DATASET:
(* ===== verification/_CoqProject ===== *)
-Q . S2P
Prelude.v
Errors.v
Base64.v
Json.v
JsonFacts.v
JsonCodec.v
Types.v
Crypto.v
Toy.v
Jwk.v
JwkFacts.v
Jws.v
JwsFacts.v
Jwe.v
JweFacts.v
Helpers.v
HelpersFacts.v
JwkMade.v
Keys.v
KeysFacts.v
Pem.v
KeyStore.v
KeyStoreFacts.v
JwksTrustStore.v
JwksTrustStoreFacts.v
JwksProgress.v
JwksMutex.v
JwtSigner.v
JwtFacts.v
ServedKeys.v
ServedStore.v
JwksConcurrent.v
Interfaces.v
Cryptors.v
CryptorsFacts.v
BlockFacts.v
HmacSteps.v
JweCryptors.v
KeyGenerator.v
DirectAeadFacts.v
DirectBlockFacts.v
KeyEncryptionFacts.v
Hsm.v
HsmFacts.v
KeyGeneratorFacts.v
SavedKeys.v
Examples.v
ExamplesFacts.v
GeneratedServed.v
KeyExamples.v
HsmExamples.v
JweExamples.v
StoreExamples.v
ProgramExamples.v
--
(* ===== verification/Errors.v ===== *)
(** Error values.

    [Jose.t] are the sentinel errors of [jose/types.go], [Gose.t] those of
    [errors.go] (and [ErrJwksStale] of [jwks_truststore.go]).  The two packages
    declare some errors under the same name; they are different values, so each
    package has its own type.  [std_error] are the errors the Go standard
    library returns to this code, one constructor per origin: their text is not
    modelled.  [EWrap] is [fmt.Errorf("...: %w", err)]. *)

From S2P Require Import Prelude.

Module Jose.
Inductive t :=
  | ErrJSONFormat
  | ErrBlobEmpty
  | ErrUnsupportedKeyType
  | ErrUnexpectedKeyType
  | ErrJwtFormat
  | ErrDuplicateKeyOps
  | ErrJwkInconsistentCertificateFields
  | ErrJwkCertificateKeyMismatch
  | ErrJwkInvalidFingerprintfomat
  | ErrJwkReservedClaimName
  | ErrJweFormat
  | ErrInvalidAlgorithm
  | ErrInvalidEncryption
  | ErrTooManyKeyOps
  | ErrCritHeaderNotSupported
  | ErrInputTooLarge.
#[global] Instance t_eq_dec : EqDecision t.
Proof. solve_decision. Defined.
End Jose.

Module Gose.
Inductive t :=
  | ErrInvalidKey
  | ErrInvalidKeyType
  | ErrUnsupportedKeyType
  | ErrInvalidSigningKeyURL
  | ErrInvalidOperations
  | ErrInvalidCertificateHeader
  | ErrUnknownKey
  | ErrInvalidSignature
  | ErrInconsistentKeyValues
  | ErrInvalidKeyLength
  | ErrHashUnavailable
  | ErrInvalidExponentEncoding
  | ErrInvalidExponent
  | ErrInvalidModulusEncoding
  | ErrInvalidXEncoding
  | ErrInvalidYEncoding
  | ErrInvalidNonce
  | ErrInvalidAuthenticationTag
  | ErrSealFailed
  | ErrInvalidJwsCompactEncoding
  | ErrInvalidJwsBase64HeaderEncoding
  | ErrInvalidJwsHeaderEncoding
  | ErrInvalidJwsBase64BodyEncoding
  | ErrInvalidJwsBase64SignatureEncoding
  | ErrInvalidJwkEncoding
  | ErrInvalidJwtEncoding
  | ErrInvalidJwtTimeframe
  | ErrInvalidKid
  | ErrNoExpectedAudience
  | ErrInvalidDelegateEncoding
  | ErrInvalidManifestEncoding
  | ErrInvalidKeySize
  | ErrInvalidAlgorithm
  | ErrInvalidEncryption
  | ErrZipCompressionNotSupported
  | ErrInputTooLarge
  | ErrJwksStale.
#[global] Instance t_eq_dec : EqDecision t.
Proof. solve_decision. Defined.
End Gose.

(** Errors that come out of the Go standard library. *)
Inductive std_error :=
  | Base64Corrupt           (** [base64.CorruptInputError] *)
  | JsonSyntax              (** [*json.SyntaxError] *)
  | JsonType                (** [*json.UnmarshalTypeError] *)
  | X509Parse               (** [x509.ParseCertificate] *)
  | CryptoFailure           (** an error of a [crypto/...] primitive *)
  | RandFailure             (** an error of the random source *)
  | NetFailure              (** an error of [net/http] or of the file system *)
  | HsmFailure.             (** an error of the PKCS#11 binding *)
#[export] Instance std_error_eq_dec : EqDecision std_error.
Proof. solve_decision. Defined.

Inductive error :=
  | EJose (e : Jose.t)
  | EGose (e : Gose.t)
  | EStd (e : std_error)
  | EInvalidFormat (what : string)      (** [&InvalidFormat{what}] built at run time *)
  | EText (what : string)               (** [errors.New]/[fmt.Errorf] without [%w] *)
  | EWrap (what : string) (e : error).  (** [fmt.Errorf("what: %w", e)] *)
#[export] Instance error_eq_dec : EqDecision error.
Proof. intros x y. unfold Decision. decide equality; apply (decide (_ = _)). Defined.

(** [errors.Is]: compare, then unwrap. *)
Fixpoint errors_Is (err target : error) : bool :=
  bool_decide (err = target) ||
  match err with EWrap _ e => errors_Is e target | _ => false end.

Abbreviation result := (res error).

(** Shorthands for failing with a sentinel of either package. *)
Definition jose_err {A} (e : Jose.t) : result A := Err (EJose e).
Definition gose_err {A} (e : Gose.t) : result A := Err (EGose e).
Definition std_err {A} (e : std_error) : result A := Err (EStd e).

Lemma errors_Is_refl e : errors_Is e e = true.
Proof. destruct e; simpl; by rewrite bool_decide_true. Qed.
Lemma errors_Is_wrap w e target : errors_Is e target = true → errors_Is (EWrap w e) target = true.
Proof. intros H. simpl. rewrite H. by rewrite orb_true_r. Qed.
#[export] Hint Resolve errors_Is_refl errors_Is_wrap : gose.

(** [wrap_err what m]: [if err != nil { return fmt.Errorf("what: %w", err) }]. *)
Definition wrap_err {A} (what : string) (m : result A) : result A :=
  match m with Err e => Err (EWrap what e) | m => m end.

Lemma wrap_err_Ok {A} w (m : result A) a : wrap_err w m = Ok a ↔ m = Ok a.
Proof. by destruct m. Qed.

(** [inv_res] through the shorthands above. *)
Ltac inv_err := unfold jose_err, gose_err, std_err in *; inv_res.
--
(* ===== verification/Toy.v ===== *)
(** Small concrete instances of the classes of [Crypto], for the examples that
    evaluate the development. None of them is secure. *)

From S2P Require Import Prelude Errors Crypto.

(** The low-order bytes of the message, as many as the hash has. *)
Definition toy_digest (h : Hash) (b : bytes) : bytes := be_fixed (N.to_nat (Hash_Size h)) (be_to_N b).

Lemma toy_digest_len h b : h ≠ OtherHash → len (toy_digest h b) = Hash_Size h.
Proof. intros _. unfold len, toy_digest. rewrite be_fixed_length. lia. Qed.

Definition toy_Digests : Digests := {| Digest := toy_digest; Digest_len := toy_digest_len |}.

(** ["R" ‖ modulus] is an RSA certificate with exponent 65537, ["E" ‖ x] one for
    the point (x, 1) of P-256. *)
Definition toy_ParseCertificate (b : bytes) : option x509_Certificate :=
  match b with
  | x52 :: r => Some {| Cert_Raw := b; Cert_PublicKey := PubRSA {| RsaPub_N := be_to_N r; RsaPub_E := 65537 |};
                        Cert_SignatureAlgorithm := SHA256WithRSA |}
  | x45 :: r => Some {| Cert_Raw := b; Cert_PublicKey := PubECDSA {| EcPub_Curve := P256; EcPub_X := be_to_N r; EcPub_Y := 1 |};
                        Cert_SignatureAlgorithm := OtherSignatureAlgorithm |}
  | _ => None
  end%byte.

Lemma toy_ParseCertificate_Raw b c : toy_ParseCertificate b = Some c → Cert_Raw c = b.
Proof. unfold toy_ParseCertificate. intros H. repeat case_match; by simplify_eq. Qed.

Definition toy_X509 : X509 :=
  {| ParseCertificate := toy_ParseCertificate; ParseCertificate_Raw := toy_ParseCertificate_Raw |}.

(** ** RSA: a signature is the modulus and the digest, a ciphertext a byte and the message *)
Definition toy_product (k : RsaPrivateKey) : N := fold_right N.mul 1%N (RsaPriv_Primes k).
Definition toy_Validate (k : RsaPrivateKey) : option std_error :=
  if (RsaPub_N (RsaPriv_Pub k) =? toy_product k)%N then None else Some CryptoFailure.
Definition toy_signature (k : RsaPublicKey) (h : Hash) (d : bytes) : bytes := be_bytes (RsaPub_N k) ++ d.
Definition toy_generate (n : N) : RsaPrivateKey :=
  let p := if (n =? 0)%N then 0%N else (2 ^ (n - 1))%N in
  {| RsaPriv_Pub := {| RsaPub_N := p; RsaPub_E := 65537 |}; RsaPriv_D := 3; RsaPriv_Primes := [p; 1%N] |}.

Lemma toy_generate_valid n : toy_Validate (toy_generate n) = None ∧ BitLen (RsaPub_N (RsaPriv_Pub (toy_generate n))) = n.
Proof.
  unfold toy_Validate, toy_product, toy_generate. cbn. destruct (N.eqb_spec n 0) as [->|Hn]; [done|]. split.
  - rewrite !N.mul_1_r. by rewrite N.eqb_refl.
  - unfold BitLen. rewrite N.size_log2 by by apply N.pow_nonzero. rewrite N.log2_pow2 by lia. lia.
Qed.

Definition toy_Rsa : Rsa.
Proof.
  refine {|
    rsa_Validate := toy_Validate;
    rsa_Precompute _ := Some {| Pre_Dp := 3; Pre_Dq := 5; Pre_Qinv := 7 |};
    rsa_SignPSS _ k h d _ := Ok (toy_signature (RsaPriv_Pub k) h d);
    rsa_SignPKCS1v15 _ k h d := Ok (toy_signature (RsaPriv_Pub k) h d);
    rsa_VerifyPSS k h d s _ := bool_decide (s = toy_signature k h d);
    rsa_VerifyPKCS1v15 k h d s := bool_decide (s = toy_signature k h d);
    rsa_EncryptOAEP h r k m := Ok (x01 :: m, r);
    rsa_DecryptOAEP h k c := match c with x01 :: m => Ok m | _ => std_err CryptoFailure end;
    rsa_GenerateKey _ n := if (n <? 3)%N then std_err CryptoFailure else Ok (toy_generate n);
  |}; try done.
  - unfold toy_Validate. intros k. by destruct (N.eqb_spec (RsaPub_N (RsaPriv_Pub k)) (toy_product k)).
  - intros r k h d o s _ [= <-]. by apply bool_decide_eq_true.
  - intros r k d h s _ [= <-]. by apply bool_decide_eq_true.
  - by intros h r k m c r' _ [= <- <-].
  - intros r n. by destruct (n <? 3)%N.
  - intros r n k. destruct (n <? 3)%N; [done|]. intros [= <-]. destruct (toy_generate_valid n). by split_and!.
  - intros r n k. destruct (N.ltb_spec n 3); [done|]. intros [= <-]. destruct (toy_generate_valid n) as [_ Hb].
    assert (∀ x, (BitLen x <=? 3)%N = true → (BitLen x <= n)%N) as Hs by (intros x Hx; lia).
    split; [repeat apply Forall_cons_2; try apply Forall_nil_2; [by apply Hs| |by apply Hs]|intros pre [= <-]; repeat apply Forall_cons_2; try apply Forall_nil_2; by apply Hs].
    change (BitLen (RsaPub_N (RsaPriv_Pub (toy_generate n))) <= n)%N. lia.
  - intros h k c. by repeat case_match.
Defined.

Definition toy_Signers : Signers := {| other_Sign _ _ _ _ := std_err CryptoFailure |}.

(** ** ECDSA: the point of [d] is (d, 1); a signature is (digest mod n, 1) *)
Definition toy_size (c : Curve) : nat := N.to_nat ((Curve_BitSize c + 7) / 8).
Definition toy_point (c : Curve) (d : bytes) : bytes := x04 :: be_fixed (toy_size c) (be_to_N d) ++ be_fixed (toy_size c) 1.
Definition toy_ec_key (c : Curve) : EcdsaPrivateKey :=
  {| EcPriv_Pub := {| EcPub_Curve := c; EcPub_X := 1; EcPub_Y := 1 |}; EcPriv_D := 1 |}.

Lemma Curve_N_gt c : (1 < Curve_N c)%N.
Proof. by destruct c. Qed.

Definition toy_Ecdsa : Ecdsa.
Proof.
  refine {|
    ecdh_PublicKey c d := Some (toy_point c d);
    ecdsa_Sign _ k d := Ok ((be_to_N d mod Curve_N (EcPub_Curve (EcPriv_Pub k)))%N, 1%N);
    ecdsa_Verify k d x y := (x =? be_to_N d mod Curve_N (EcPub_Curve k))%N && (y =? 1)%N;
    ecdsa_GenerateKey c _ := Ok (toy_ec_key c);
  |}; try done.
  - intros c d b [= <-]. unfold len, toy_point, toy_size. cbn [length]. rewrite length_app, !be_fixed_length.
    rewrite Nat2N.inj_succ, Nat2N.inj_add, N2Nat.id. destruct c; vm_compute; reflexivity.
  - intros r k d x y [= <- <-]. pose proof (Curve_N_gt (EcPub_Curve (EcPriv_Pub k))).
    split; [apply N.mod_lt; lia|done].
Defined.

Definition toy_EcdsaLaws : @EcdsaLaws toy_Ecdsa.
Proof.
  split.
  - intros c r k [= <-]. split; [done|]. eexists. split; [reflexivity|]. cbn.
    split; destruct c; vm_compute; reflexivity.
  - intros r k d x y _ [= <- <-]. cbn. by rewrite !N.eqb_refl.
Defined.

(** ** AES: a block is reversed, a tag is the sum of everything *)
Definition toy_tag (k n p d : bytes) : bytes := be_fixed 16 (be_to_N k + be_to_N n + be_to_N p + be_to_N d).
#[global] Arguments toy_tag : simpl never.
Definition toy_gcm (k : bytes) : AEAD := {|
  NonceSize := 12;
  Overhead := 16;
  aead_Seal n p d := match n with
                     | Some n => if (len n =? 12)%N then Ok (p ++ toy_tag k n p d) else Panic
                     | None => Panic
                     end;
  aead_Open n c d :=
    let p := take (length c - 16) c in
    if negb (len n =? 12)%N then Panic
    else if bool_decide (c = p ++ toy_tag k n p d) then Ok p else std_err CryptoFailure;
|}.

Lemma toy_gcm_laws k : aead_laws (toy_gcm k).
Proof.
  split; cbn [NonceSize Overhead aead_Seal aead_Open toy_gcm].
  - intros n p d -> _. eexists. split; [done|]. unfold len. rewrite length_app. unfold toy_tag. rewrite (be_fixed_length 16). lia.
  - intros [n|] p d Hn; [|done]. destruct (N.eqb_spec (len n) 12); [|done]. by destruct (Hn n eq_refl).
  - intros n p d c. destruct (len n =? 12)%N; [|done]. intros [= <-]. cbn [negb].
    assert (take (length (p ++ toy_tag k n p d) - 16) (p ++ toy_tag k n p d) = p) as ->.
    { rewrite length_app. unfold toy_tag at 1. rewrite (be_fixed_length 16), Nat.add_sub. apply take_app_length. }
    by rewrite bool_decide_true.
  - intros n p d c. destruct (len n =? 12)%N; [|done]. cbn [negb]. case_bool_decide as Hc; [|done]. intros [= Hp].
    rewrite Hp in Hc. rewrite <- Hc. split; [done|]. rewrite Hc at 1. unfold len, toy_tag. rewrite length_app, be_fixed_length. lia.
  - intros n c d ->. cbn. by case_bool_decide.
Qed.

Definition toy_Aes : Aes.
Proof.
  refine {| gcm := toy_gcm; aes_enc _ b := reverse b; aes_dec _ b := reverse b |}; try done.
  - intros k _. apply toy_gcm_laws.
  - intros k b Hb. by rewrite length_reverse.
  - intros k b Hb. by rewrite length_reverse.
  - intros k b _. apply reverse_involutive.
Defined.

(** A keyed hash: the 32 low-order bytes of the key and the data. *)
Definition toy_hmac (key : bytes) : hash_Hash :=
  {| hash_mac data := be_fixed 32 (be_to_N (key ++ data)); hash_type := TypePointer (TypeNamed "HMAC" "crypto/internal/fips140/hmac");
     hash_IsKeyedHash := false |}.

PROBLEM REQUIREMENTS: In the data above, each line holding "EJose" is to be found and copied.

OUTPUT:
  | EJose (e : Jose.t)
Definition jose_err {A} (e : Jose.t) : result A := Err (EJose e).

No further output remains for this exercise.